__Task description__.
Return exactly those lines of the material that fall between the line with "Definition ExpandSystemOrSingleUserAssignedMapFromModel" and the final line, both included.

--- Material shown ---

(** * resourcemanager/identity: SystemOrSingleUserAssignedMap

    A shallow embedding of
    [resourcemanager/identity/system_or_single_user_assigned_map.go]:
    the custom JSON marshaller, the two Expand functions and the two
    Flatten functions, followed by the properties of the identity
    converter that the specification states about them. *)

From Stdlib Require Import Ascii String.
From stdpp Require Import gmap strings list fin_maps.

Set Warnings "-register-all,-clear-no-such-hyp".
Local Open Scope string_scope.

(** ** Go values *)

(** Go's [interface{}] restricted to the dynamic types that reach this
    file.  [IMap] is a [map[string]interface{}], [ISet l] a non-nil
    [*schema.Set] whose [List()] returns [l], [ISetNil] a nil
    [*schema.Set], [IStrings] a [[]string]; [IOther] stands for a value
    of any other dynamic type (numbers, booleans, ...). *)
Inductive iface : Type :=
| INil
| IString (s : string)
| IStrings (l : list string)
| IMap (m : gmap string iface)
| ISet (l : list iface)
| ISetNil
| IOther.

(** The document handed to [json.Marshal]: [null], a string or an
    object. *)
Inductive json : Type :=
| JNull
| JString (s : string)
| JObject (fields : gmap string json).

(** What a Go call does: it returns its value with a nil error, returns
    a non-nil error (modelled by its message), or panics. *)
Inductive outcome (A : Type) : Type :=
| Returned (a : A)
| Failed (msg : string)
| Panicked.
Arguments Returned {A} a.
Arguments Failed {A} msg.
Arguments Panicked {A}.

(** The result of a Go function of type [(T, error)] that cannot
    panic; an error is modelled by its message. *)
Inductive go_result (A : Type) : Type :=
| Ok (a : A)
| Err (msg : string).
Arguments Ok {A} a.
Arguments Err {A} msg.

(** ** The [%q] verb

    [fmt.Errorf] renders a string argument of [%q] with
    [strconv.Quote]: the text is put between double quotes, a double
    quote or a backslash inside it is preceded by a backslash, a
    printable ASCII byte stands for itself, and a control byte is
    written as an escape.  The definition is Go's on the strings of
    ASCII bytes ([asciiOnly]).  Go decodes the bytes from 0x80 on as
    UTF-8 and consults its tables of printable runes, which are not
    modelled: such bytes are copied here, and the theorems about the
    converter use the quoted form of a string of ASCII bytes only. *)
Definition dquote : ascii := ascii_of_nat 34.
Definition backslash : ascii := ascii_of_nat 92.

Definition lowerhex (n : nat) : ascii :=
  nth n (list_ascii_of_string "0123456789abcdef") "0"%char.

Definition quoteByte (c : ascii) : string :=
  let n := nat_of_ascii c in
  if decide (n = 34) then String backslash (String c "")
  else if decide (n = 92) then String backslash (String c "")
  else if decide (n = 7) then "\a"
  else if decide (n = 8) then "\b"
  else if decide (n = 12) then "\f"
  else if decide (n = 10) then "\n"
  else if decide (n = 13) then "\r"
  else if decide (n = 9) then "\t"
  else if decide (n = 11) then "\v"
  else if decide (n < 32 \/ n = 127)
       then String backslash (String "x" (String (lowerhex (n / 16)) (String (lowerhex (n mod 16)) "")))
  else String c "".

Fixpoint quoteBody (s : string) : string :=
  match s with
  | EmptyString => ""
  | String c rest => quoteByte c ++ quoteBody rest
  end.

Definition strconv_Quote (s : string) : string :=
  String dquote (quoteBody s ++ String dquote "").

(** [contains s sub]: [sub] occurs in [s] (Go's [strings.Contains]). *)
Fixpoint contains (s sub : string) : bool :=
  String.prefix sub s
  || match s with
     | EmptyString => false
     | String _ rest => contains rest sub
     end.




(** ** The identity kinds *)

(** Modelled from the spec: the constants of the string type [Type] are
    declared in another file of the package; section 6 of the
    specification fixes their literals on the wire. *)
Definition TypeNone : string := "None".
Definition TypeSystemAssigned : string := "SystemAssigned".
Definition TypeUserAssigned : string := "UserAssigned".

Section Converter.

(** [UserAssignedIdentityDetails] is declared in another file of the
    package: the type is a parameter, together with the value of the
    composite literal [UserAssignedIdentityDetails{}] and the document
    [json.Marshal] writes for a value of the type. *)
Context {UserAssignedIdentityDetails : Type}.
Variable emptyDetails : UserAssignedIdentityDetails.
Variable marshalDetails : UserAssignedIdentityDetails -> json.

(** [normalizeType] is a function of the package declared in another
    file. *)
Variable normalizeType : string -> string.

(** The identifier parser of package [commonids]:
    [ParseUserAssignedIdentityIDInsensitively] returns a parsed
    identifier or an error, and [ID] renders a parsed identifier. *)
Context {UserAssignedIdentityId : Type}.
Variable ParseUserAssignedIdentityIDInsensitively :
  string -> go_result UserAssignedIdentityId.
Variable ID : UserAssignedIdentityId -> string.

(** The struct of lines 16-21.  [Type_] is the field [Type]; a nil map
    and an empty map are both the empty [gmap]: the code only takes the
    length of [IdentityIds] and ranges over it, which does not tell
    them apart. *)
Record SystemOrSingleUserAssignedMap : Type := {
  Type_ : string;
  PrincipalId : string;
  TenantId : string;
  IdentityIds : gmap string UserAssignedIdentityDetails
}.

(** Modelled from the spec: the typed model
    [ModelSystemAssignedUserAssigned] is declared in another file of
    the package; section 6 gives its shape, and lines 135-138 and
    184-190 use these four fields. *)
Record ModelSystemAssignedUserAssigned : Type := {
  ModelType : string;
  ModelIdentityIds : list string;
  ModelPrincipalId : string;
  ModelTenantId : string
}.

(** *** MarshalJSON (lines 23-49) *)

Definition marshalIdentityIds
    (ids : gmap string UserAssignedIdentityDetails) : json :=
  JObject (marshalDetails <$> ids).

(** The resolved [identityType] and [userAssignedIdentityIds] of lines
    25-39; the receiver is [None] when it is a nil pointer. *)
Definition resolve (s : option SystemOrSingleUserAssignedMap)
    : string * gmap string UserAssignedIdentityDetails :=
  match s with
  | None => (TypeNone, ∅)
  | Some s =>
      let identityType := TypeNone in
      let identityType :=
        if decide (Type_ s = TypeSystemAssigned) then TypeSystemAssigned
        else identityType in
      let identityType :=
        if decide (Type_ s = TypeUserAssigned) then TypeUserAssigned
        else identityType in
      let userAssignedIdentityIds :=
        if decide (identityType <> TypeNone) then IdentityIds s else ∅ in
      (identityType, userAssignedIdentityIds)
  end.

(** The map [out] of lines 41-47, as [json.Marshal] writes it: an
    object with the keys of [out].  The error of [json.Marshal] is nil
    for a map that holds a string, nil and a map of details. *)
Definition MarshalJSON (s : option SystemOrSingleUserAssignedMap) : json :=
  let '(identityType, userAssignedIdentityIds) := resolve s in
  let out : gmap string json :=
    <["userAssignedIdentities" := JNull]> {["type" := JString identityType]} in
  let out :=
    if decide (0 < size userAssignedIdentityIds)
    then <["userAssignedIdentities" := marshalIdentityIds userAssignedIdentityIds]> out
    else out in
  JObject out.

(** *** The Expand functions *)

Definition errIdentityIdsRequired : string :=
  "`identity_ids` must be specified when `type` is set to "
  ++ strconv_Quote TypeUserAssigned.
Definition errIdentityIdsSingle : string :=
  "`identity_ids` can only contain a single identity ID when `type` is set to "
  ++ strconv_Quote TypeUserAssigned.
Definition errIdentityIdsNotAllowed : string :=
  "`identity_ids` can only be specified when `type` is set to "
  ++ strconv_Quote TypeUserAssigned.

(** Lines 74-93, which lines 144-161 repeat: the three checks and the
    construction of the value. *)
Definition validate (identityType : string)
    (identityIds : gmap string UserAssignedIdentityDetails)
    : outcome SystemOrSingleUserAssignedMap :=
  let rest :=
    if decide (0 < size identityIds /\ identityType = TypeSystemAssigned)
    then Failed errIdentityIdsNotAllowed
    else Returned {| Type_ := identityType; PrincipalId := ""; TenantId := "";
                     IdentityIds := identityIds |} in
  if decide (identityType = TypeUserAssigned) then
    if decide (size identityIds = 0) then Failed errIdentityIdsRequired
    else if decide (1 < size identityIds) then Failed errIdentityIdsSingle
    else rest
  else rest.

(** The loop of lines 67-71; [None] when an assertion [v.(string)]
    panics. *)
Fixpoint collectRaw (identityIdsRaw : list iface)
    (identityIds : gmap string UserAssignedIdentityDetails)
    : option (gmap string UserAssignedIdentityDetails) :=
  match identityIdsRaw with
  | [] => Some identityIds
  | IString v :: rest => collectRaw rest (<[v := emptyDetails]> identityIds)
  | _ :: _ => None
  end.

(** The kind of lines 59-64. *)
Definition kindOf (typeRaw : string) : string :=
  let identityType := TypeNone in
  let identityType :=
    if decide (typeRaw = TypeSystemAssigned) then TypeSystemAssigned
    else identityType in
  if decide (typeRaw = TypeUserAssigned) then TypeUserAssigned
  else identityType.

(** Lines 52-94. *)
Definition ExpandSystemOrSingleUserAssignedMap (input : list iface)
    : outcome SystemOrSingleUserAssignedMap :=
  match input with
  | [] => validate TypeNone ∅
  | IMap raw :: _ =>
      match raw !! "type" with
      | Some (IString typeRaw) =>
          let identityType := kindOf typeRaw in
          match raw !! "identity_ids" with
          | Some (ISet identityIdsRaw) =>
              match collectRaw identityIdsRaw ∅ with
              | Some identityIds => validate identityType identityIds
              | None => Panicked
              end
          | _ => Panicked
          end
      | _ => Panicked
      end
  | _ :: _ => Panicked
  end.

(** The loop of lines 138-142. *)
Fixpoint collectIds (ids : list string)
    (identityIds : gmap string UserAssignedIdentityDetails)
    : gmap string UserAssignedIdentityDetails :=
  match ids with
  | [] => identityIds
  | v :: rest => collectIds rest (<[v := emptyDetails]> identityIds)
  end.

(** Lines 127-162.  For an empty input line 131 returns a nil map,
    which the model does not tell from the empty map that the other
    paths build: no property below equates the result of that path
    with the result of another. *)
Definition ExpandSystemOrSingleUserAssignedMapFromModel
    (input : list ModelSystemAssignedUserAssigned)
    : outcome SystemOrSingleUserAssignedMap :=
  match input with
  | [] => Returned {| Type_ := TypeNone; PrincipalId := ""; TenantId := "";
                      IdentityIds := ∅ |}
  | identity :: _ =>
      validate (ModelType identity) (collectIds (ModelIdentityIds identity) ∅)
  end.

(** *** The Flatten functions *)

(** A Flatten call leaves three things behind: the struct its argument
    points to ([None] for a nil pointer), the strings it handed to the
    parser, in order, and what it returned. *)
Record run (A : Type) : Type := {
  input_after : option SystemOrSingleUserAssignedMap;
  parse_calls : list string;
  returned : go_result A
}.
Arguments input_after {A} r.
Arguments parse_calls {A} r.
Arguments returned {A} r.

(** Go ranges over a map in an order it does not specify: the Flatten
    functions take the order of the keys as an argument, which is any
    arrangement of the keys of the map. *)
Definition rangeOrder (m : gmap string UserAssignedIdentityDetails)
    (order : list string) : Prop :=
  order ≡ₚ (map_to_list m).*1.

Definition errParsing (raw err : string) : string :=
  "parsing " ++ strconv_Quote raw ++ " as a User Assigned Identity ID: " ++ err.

---

__Response__.
Definition ExpandSystemOrSingleUserAssignedMapFromModel
    (input : list ModelSystemAssignedUserAssigned)
    : outcome SystemOrSingleUserAssignedMap :=
  match input with
  | [] => Returned {| Type_ := TypeNone; PrincipalId := ""; TenantId := "";
                      IdentityIds := ∅ |}
  | identity :: _ =>
      validate (ModelType identity) (collectIds (ModelIdentityIds identity) ∅)
  end.

(** *** The Flatten functions *)

(** A Flatten call leaves three things behind: the struct its argument
    points to ([None] for a nil pointer), the strings it handed to the
    parser, in order, and what it returned. *)
Record run (A : Type) : Type := {
  input_after : option SystemOrSingleUserAssignedMap;
  parse_calls : list string;
  returned : go_result A
}.
Arguments input_after {A} r.
Arguments parse_calls {A} r.
Arguments returned {A} r.

(** Go ranges over a map in an order it does not specify: the Flatten
    functions take the order of the keys as an argument, which is any
    arrangement of the keys of the map. *)
Definition rangeOrder (m : gmap string UserAssignedIdentityDetails)
    (order : list string) : Prop :=
  order ≡ₚ (map_to_list m).*1.

Definition errParsing (raw err : string) : string :=
  "parsing " ++ strconv_Quote raw ++ " as a User Assigned Identity ID: " ++ err.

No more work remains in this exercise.